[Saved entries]
(* ===== verification/RelaySafety.v ===== *)
(** * Safety of the relay service

    The relay as a transition system ([relay_step]): submissions of any bytes,
    ticks on single records with any answer of the importer, submissions in the
    middle of a delivery, crashes and restarts, under a clock that does not run
    backwards.  The invariant [sys_ok] holds in every reachable state; from it
    follow that a delivery carries a validated envelope and never starts before
    the one-way delay is over, that settled records never change, and how often
    a package can be delivered. *)

From S2P Require Import Prelude Effects Types Codec Config Relay RelayProofs.

(** ** Updating records by key *)

Definition RecordKey : Type := DomainId * DomainId * Z * bytes.
Definition rkey (x : RelayPackageRecord) : RecordKey :=
  (rp_source_domain x, rp_target_domain x, rp_epoch_id x, rp_package_hash x).

(** Everything of a record that no update changes. *)
Definition identity (x : RelayPackageRecord) :=
  (rkey x, rp_summary_hash x, rp_export_count x, rp_relay_submitted_at_unix_ms x,
   rp_relay_accepted_at_unix_ms x, rp_payload_path x, rp_entry_path x).
Definition keeps (f : RelayPackageRecord -> RelayPackageRecord) : Prop :=
  forall x, identity (f x) = identity x.

Definition touch (k : RecordKey) (f : RelayPackageRecord -> RelayPackageRecord)
    (l : list RelayPackageRecord) : list RelayPackageRecord :=
  map (fun x => if bool_decide (rkey x = k) then f x else x) l.

Lemma identity_key x y : identity x = identity y -> rkey x = rkey y.
Proof. unfold identity. congruence. Qed.

Lemma map_key_touch k f l : keeps f -> map rkey (touch k f l) = map rkey l.
Proof.
  intros Hf. unfold touch. rewrite map_map. apply map_ext. intros x.
  case_bool_decide; [|done]. apply identity_key, Hf.
Qed.

Lemma elem_of_touch k f l y :
  y ∈ touch k f l -> (y ∈ l /\ rkey y <> k) \/ exists x, x ∈ l /\ rkey x = k /\ y = f x.
Proof.
  intros (x & -> & Hx)%list_elem_of_fmap. case_bool_decide; [right; by exists x|by left].
Qed.

Lemma touch_elem k f l x : x ∈ l -> (if bool_decide (rkey x = k) then f x else x) ∈ touch k f l.
Proof. intros Hx. apply list_elem_of_fmap. by exists x. Qed.

Lemma touch_absent k f l : k ∉ map rkey l -> touch k f l = l.
Proof.
  induction l as [|x l IH]; simpl; intros Hk; [done|]. apply not_elem_of_cons in Hk as [Hx Hk].
  rewrite bool_decide_eq_false_2 by congruence. f_equal. by apply IH.
Qed.

Lemma unique_key l x y : NoDup (map rkey l) -> x ∈ l -> y ∈ l -> rkey x = rkey y -> x = y.
Proof. apply NoDup_map_key. Qed.

Lemma put_touch l x f :
  NoDup (map rkey l) -> x ∈ l -> keeps f ->
  put_record (fun z => bool_decide (rkey z = rkey x)) (f x) l = touch (rkey x) f l.
Proof.
  intros Hnd Hx Hf. induction l as [|y l IH]; [set_solver|]. simpl in *. apply NoDup_cons in Hnd as [Hy Hnd].
  case_bool_decide as Hk.
  - assert (x = y) as ->.
    { apply elem_of_cons in Hx as [?|Hx]; [done|]. destruct Hy. rewrite Hk. by apply list_elem_of_fmap_2. }
    f_equal. symmetry. by apply touch_absent.
  - f_equal. apply IH; [done|]. apply elem_of_cons in Hx as [->|?]; done.
Qed.

Lemma find_key k l x : find (fun z => bool_decide (rkey z = k)) l = Some x -> x ∈ l /\ rkey x = k.
Proof. intros [Hx Hk%bool_decide_eq_true]%List.find_some. by rewrite list_elem_of_In. Qed.

Lemma find_unique l x : NoDup (map rkey l) -> x ∈ l -> find (fun z => bool_decide (rkey z = rkey x)) l = Some x.
Proof.
  intros Hnd Hx. destruct (find _ l) as [y|] eqn:E.
  - apply find_key in E as [Hy Hk]. f_equal. by apply (unique_key l).
  - apply list_elem_of_In, (List.find_none _ _ E) in Hx. by rewrite bool_decide_eq_true_2 in Hx.
Qed.

Lemma find_ext (p q : RelayPackageRecord -> bool) l : (forall x, p x = q x) -> find p l = find q l.
Proof. intros E. induction l as [|x l IH]; simpl; [done|]. by rewrite E, IH. Qed.
Lemma put_ext (p q : RelayPackageRecord -> bool) y l :
  (forall x, p x = q x) -> put_record p y l = put_record q y l.
Proof. intros E. induction l as [|x l IH]; simpl; [done|]. by rewrite E, IH. Qed.

(** ** The store *)
Section Store.
Context `{!Codec, !CodecOk, !HexCodec, !HexCodecOk}.
Context (length_blake2_256 : forall b, length (blake2_256 b) = 32%nat).

Lemma record_matches_key s t e h x :
  record_matches s t e h x = bool_decide (rkey x = (s, t, e, hex_hash h)).
Proof.
  unfold record_matches, rkey. apply Bool.eq_iff_eq_true. rewrite !andb_true_iff, !bool_decide_eq_true, Z.eqb_eq.
  split; [intros (((-> & ->) & ->) & ->); done|intros [= -> -> -> ->]; done].
Qed.

Lemma decode_hex_hash_encode h : length h = 32%nat -> decode_hex_hash (hex_hash h) = Ok h.
Proof. intros Hl. unfold decode_hex_hash, hex_hash. simpl. by rewrite hex_decode_encode, Hl. Qed.

(** What passes the envelope checks still passes them when it is encoded again. *)
Lemma validated_reencodes bs env pkg :
  decode_and_validate_envelope bs = Ok (env, pkg) ->
  decode_and_validate_envelope (scale_encode env) = Ok (env, pkg) /\ length (env_package_hash env) = 32%nat.
Proof.
  intros Hd. pose proof Hd as Hop. unfold decode_and_validate_envelope in Hop. dispatch_inv Hop.
  bool_to_prop. simplify_eq. split.
  - rewrite <-Hd. unfold decode_and_validate_envelope. rewrite E.
    by rewrite <-(app_nil_r (scale_encode env)), scale_decode_encode.
  - match goal with H : compute_package_hash pkg = _, H' : _ = env_package_hash env |- _ =>
      rewrite <-H', <-H end. apply length_blake2_256.
Qed.

(** The record of an accepted envelope, with its payload file. *)
Definition stored (payloads : gmap PackagePath bytes) (x : RelayPackageRecord) : Prop :=
  exists env pkg,
    decode_and_validate_envelope (scale_encode env) = Ok (env, pkg) /\
    length (env_package_hash env) = 32%nat /\
    identity x = identity (accepted_record env (rp_relay_accepted_at_unix_ms x)) /\
    payloads !! rp_payload_path x = Some (scale_encode env).

Record store_ok (r : Relay) : Prop := {
  so_version : ri_schema_version (rl_index r) = INDEX_SCHEMA_VERSION;
  so_saved : rl_saved r = Some (rl_index r) \/ (rl_saved r = None /\ ri_packages (rl_index r) = []);
  so_nodup : NoDup (map rkey (ri_packages (rl_index r)));
  so_stored : forall x, x ∈ ri_packages (rl_index r) -> stored (rl_payloads r) x
}.

Lemma stored_identity payloads x y : identity x = identity y -> stored payloads x -> stored payloads y.
Proof.
  intros E (env & pkg & Hv & Hl & Hid & Hp). exists env, pkg.
  assert (rp_relay_accepted_at_unix_ms y = rp_relay_accepted_at_unix_ms x) as -> by (unfold identity in E; congruence).
  assert (rp_payload_path y = rp_payload_path x) as -> by (unfold identity in E; congruence).
  split_and!; [done|done|congruence|done].
Qed.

● The task
Up to and including the line with "Definition rkey (x", please return the records exactly, beginning from their first line.

● Solution
(* ===== verification/RelaySafety.v ===== *)
(** * Safety of the relay service

    The relay as a transition system ([relay_step]): submissions of any bytes,
    ticks on single records with any answer of the importer, submissions in the
    middle of a delivery, crashes and restarts, under a clock that does not run
    backwards.  The invariant [sys_ok] holds in every reachable state; from it
    follow that a delivery carries a validated envelope and never starts before
    the one-way delay is over, that settled records never change, and how often
    a package can be delivered. *)

From S2P Require Import Prelude Effects Types Codec Config Relay RelayProofs.

(** ** Updating records by key *)

Definition RecordKey : Type := DomainId * DomainId * Z * bytes.
Definition rkey (x : RelayPackageRecord) : RecordKey :=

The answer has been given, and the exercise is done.